Friday, 3 February 2023

All the hill country...

"You are growing old and much land remains to be conquered." Those words leapt from the page at me this morning as I read the first verse of Joshua chapter 13. God is speaking to Joshua, now an old man, about the people's efforts to enter and fully claim their promised land.

I hate to imagine that God might need to say those words to me as I draw near to the end of my life. Whether it refers to ministry tasks He had for me to do, or to character issues like being more patient, less judging, more compassionate or more gentle... I don't want there to be anything left unconquered when it's my time to go.

In the book of Joshua, the unconquered land included "all the hill country." Perhaps the higher land was harder to take possession of; perhaps the enemies living there were stronger and more fearsome than those at the lower levels.
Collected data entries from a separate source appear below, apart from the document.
(** The verbs that ask for an action on an application or a window. *)
Definition verbs_for (c : CapabilityId) : list string :=
  match c with
  | CiAppLaunch => ["OPEN"; "LAUNCH"; "START"; "RUN"]
  | CiAppClose | CiWindowClose => ["CLOSE"]
  | CiWindowFocus => ["BRING"; "FOCUS"; "SHOW"]
  | CiWindowMinimize => ["MINIMIZE"; "HIDE"]
  | CiWindowMaximize => ["MAXIMIZE"; "MAXIMISE"; "EXPAND"; "FULLSCREEN"]
  | CiWindowRestore => ["RESTORE"]
  | _ => []
  end.

(** What the pronoun stands for. *)
Definition referent (c : CapabilityId) : option string :=
  match c with
  | CiAppLaunch => last_app
  | CiWindowFocus => to_ascii_lowercase <$> or_else last_app (or_else (sc_active_window ctx) (focused_app ctx))
  | CiWindowClose => None
  | _ => or_else last_app (focused_app ctx)
  end.

Definition good_id (app : string) : Prop := app ≠ "" ∧ str_all id_char app = true.

(** An action on an application: its verb is a word of the text, and the target is
    made of a later word, or no later word is one and a pronoun stands for it. *)
Definition acts_on (c : CapabilityId) (args : J) : Prop := ∃ idx verb app,
  words_of_text text !! idx = Some verb ∧ verb ∈ verbs_for c ∧
  args = json_obj [("app", json_str app)] ∧
  ((∃ k w, idx < k ∧ words_of_text text !! k = Some w ∧ normalize_token w = Some app ∧ good_id app) ∨
   collect_targets (words_of_text text) idx = [] ∧ pronoun_said ∧ referent c = Some app).

Definition asked_for (i : Intent J) : Prop :=
  match in_capability i with
  | CiFileList => (has "show" ∨ has "list" ∨ has "display") ∧ has "file"
  | CiFileSearch => (has "find" ∨ has "search") ∧ has "file"
  | CiFileRead => has "read"
  | CiFileCreate => has "create" ∧ has "file"
  | CiFileWrite => has "write"
  | CiFileRename => has "rename"
  | CiFileMove => has "move"
  | CiFileDelete => has "delete"
  | CiSystemResources => has "ram" ∨ has "memory" ∨ has "resources" ∧ has "system"
  | CiSystemUptime => has "uptime" ∨ has "running" ∧ (has "how long" ∨ has "been")
  | CiSystemInfo => has "os version" ∨ has "system" ∧ has "info"
  | CiSystemStatus => has_capital "STATUS" ∨ has_capital "HEALTH"
  | CiAppList => "APPS" ∈ words_of_text text ∨ has_capital "APPLICATIONS"
  | CiAppStatus => has_capital "RUNNING"
  | CiWindowList =>
      asks_for_windows1 text || asks_for_windows2 text || asks_for_windows3 text || asks_for_windows4 text = true
  | CiContextGet => False
  | CiWindowClose => acts_on CiWindowClose (in_arguments i) ∧ has_capital "WINDOW"
  | c => acts_on c (in_arguments i)
  end.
Yet God promises, vs 6, that He Himself will drive them all out, if the people just step out to claim the land.

Even so, we read again and again that Israel allowed several enemies to continue living among them. (See chapter 13 vs 13, chapter 15 vs 63, chapter 16 vs 10 and chapter 17 vs 12-13.) Sometimes they tried to make the best of the situation, by making their enemies do forced labour... but the bottom line is that they didn't get rid of them, driving them out as God intended for them to do. They lived their lives with very visible areas of compromise.

It's not an inevitable thing, however, that old age means we need to settle for unconquered land or that entering the hill country will be impossible for us. In Joshua chapter 14, we read about a man named Caleb. Forty years earlier, he and Joshua had been among the spies sent to scout out the promised land. Caleb is now 85 years old, and Joshua was probably around a similar age when Caleb said to him, vs 12, "Now give me the hill country that the Lord promised me... and with God helping me, I will drive out the enemies that live there, just as He said."
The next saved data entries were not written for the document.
Definition SessionMemory_new : SessionMemory := mkSessionMemory (ConversationMemory_new 32) ∅.
Definition memory_store (k v : string) (m : SessionMemory) : SessionMemory :=
  mkSessionMemory (sm_conversation m) (<[k := v]> (sm_working m)).
Definition memory_retrieve (k : string) (m : SessionMemory) : option string := sm_working m !! k.
Definition memory_remove (k : string) (m : SessionMemory) : SessionMemory * bool :=
  (mkSessionMemory (sm_conversation m) (delete k (sm_working m)),
   bool_decide (is_Some (sm_working m !! k))).
Definition clear_working (m : SessionMemory) : SessionMemory := mkSessionMemory (sm_conversation m) ∅.

(** * Properties *)

(** ** Redaction *)

Definition occurs (pat s : chars) (n : nat) : Prop :=
  ∀ i c, pat !! i = Some c → s !! (n + i) = Some c.

(** Every occurrence of the key with its equals sign is followed by the mark. *)
Definition redacted (pat s : chars) : Prop := ∀ n, occurs pat s n → occurs (pat ++ REDACTED) s n.

(** What the proofs need of a pattern. *)
Definition pattern_ok (pat : chars) : Prop := 2 ≤ length pat ∧ ∀ c, c ∈ pat → c ∉ REDACTED.

Lemma starts_with_spec pat s : starts_with pat s = true ↔ occurs pat s 0.
Proof.
  revert s. induction pat as [|c pat IH]; intros s; simpl; [split; [by intros _ [|i] c|done]|].
  destruct s as [|d s]; [split; [done|]; intros H; by specialize (H 0 c eq_refl)|].
  rewrite andb_true_iff, Ascii.eqb_eq, IH. split.
  - intros [-> H] [|i] c'; simpl; [done|]. apply H.
  - intros H. split; [by injection (H 0 c eq_refl)|]. intros i c' Hi. by apply (H (S i) c').
Qed.

Lemma occurs_tail pat c s n : occurs pat (c :: s) (S n) ↔ occurs pat s n.
Proof. done. Qed.

Lemma find_before_Some pat s b :
  find_before pat s = Some b →
  s = b ++ pat ++ drop (length b + length pat) s ∧ ∀ n, occurs pat s n → length b ≤ n.
Proof.
  revert b. induction s as [|c s IH]; intros b; simpl.
  - destruct (starts_with pat []) eqn:E; [|done]. intros [= <-]. simpl. split; [|lia].
    by destruct pat.
  - destruct (starts_with pat (c :: s)) eqn:E.
    + intros [= <-]. split; [|simpl; lia]. apply starts_with_spec in E.
      simpl. rewrite <-(take_drop (length pat) (c :: s)) at 1. f_equal.
      apply list_eq. intros i. destruct (decide (i < length pat)) as [Hi|Hi].
      * rewrite lookup_take_lt by done. apply lookup_lt_is_Some in Hi as [x Hx].
        rewrite Hx. by rewrite <-(E i x Hx).
      * rewrite lookup_take_ge, lookup_ge_None_2 by lia. done.
    + destruct (find_before pat s) as [b'|] eqn:Eb; [|done]. intros [= <-].
      destruct (IH b' eq_refl) as [H1 H2]. split; [simpl; by f_equal|].
      intros [|n] Hn; [|simpl; apply le_n_S, H2, Hn].
      apply starts_with_spec in Hn. congruence.
Qed.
I don't feel able to say what Caleb said in vs 11: "I am as strong now as I was then.... I can still travel and fight as well as I could then." No, even though I'm quite a lot younger than Caleb was, I don't feel able to say that I'm as strong now as I was in my forties; I'm already feeling at times that travelling and fighting are more costly for me now than they were back then.
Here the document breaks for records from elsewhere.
(* ===== verification/RuntimeHost.v ===== *)
(** * The host of the agent runtime

    Models agent/aether-agent-runtime/src: observation.rs, events.rs,
    request.rs, executor.rs and host.rs.  The clock, the generator of uuids and
    the connections to the other services are the class [RuntimeEnv].  The
    operations are written in a monad over the host, the environment and the
    list of the requests that were sent; an operation ends with a value, an
    error or a panic, and what was done before an error stays done.  The
    iteration order of a [HashMap] is a parameter. *)
From S2P Require Import Prelude RustStd Text Json Actions RuntimeLog.
From Stdlib Require Import Ascii.

(** ** observation.rs *)

Inductive ObservationType {J : Type} :=
| ObsApplicationStarted (application_id : string)
| ObsApplicationFailed (application_id reason : string)
| ObsApplicationClosed (application_id : string)
| ObsProcessExited (pid : N) (exit_code : Z)
| ObsWindowCreated (window_id : N)
| ObsWindowClosed (window_id : N)
| ObsWindowFocused (window_id : N)
| ObsWindowMinimized (window_id : N)
| ObsWindowMaximized (window_id : N)
| ObsWindowList (windows : J)
| ObsFilesystemResult (operation : string) (data : J)
| ObsNetworkStatus (data : J)
| ObsNetworkInterfaces (data : J)
| ObsSystemStatus (data : J)
| ObsSystemInfo (data : J)
| ObsSystemResources (data : J)
| ObsSystemUptime (data : J)
| ObsServiceRestarted (service_id : string)
| ObsStorageStatus (data : J)
| ObsProcessList (processes : J)
| ObsProcessInspect (data : J)
| ObsContextSnapshot (data : J)
| ObsDisplayList (displays : J)
| ObsDisplayBrightnessSet (display_id : string) (level : N)
| ObsDisplayResolutionSet (display_id : string) (width height : N)
| ObsDeviceList (devices : J)
| ObsDeviceInspect (data : J)
| ObsDeviceEnabled (device_id : string)
| ObsDeviceDisabled (device_id : string)
| ObsSystemRebootRequested (delay_ms : N)
| ObsSystemShutdownRequested (delay_ms : N)
| ObsSystemSuspendRequested
| ObsCredentialSealed (name : string)
| ObsCredentialUnsealed (name value : string)
| ObsPolicyReloaded
| ObsError (message : string).
Arguments ObservationType J : clear implicits.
But I think the real key is not that Caleb was strong. It's that he was wholehearted. It's repeated three times - in verses 8, 9 and 14. Whatever Caleb did for God, he did with all of his heart... and growing older was not going to change that.

We can all chose to be wholehearted, no matter how strong or weak we feel physically. And when it comes to taking the hill country, wholeheartedness is what makes all the difference.